Segment Open
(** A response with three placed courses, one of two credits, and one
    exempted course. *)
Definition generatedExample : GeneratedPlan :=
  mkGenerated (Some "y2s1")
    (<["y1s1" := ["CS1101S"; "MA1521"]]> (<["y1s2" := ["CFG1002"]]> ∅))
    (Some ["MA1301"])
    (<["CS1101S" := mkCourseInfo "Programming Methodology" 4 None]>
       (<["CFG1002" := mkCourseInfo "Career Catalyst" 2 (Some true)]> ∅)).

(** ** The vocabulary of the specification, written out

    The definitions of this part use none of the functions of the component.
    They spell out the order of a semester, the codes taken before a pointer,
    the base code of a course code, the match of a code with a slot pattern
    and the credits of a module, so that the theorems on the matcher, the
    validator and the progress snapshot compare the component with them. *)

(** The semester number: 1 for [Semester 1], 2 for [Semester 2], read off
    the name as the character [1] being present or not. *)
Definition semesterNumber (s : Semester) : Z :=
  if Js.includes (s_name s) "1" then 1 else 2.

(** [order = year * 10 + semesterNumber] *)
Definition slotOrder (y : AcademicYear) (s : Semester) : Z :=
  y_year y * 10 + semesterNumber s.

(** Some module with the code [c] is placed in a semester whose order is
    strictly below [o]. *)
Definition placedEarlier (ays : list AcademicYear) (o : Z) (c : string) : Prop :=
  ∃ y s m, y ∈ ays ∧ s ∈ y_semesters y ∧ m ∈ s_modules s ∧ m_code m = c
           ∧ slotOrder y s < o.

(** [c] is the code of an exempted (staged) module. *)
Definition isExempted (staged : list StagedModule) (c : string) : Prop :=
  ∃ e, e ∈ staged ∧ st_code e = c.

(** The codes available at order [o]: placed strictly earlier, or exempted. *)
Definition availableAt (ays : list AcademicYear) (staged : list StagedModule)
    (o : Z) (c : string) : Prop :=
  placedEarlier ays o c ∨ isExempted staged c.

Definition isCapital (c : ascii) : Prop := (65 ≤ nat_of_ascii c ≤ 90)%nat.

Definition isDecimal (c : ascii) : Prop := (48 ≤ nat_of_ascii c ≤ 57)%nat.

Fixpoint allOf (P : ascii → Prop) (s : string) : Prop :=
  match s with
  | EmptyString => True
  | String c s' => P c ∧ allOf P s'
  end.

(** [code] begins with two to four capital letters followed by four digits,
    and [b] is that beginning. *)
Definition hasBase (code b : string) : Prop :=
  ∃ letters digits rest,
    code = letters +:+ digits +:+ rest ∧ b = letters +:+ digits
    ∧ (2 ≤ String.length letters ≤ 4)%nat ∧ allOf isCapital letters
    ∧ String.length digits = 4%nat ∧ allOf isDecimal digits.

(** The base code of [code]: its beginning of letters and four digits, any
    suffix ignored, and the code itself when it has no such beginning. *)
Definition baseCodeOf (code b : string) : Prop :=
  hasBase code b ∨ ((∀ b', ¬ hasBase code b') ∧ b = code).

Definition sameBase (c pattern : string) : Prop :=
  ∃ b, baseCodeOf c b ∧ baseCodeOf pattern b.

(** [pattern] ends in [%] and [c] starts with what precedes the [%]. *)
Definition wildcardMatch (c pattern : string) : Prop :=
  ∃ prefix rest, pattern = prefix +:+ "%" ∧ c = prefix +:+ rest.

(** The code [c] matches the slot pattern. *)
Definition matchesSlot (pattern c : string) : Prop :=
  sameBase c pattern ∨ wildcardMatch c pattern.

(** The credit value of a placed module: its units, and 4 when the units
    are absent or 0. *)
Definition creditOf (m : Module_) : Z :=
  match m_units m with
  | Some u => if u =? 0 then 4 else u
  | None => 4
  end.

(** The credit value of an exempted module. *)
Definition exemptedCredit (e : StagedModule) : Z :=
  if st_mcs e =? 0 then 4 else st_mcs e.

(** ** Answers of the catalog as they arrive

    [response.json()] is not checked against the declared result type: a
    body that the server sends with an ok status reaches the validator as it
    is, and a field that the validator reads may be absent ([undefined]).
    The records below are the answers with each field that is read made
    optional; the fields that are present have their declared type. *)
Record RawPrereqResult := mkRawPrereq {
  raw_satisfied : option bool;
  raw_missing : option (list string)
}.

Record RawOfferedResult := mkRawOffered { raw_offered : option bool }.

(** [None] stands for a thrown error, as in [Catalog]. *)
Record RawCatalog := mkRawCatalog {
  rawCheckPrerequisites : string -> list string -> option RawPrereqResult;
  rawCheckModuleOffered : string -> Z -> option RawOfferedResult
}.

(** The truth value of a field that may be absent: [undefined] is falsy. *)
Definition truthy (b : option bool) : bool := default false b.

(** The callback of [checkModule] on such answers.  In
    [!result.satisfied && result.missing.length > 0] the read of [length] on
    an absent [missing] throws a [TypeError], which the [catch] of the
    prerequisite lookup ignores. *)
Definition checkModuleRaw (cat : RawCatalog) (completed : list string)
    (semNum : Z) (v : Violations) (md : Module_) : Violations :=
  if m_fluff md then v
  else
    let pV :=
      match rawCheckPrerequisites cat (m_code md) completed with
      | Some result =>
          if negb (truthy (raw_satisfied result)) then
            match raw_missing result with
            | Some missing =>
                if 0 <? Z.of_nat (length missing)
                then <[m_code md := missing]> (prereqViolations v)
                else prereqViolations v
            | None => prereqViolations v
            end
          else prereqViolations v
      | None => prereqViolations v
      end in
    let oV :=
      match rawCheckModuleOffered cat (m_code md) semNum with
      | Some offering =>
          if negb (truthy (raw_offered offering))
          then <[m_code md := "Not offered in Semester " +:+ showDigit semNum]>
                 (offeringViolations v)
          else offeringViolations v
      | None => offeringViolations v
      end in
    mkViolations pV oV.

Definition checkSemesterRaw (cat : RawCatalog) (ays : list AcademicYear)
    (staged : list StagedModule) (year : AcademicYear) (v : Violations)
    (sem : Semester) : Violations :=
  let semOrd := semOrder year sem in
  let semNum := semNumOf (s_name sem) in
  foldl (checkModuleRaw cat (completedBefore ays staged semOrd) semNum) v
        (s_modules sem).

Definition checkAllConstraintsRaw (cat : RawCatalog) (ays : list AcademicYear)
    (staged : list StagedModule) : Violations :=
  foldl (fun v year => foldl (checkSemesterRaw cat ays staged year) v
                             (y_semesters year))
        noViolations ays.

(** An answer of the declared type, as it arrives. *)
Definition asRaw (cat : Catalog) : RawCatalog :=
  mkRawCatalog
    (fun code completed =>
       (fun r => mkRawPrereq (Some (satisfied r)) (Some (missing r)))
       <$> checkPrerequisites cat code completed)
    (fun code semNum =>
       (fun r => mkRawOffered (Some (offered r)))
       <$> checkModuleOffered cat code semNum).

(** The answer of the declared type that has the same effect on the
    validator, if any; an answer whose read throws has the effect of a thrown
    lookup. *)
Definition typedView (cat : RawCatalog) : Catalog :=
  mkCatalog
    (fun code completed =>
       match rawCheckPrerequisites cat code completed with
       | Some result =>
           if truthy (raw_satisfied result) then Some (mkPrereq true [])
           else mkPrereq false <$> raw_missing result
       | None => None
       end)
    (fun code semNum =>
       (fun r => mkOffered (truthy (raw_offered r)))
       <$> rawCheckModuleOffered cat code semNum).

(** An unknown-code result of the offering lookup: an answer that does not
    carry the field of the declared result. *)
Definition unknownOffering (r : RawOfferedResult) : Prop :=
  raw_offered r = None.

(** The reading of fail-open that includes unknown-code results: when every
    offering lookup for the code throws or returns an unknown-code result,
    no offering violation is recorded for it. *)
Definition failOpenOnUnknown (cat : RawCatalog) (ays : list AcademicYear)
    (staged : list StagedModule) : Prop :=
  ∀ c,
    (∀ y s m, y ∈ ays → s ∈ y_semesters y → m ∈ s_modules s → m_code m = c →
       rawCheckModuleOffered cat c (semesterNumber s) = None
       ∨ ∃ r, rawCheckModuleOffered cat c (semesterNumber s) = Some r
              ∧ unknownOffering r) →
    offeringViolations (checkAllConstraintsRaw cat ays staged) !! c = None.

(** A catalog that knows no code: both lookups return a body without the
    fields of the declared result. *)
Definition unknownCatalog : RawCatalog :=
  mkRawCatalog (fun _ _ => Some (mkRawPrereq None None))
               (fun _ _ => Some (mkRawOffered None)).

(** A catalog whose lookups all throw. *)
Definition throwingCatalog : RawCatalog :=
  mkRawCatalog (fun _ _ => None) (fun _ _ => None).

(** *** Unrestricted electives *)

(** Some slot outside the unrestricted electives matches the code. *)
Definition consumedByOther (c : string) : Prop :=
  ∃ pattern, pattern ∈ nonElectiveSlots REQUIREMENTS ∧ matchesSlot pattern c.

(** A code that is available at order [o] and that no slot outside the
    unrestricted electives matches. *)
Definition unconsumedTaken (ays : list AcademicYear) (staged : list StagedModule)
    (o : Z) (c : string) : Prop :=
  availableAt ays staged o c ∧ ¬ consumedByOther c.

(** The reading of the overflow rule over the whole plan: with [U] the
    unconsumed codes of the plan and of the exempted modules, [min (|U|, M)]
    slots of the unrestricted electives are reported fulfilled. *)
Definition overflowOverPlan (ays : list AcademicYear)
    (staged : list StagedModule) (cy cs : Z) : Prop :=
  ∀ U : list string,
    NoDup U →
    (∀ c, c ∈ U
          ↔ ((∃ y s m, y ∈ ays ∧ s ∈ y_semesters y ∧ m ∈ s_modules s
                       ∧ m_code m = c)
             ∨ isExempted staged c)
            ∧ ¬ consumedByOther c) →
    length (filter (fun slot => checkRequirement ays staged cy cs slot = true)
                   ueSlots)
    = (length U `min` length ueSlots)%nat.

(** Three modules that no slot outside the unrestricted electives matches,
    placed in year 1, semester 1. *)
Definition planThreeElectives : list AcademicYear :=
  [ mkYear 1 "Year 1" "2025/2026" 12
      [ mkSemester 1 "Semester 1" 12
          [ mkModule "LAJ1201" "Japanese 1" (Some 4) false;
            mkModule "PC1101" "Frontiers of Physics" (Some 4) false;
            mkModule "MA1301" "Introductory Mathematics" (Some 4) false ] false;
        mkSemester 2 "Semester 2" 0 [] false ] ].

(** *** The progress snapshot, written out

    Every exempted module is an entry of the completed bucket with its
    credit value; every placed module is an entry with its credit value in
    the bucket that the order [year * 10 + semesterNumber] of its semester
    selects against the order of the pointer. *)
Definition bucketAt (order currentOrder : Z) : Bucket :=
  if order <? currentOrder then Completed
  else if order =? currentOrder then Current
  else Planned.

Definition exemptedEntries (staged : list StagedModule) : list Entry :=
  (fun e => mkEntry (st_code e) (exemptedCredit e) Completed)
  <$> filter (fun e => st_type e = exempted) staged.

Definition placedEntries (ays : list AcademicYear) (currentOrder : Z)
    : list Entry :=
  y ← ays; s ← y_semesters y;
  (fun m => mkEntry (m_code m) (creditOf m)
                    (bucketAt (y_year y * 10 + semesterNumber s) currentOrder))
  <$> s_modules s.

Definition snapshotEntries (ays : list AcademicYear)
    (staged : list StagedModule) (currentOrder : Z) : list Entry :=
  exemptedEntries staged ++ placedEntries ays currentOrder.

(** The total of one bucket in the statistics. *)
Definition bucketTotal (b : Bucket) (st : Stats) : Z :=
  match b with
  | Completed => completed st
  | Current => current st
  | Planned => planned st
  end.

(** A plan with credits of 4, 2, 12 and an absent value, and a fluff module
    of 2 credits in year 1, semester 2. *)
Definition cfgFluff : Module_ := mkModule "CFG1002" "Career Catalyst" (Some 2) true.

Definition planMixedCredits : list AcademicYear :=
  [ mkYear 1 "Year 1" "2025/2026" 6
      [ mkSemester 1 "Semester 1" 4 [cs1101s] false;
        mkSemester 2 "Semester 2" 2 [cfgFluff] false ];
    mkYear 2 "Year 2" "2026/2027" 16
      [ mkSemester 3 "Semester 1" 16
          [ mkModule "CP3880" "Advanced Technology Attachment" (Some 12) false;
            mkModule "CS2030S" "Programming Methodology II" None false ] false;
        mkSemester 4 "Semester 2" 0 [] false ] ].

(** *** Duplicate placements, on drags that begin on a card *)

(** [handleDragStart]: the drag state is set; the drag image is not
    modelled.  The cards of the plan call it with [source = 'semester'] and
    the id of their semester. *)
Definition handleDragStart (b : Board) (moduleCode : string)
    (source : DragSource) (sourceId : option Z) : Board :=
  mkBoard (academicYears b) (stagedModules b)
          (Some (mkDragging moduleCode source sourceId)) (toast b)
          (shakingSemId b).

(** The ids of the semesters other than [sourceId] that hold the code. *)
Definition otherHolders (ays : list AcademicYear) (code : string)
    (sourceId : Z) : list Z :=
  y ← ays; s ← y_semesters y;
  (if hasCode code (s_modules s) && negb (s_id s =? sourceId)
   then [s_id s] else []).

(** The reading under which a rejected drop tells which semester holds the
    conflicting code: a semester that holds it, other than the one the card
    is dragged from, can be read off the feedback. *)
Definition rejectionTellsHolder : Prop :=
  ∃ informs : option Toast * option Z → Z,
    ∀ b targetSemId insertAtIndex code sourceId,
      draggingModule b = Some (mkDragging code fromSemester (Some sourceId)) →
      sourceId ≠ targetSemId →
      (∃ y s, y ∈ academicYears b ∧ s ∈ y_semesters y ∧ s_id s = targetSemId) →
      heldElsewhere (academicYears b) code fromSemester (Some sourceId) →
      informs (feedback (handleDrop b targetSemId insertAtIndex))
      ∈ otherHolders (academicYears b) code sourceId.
Segment Closed
§ **Work instructions**: The required answer is the exact run of lines above starting at the line with "Definition checkAllConstraintsRaw (cat" and ending at the line with "match rawCheckPrerequisites cat code", with both ends present.

§ **Result for this exercise**:
Definition checkAllConstraintsRaw (cat : RawCatalog) (ays : list AcademicYear)
    (staged : list StagedModule) : Violations :=
  foldl (fun v year => foldl (checkSemesterRaw cat ays staged year) v
                             (y_semesters year))
        noViolations ays.

(** An answer of the declared type, as it arrives. *)
Definition asRaw (cat : Catalog) : RawCatalog :=
  mkRawCatalog
    (fun code completed =>
       (fun r => mkRawPrereq (Some (satisfied r)) (Some (missing r)))
       <$> checkPrerequisites cat code completed)
    (fun code semNum =>
       (fun r => mkRawOffered (Some (offered r)))
       <$> checkModuleOffered cat code semNum).

(** The answer of the declared type that has the same effect on the
    validator, if any; an answer whose read throws has the effect of a thrown
    lookup. *)
Definition typedView (cat : RawCatalog) : Catalog :=
  mkCatalog
    (fun code completed =>
       match rawCheckPrerequisites cat code completed with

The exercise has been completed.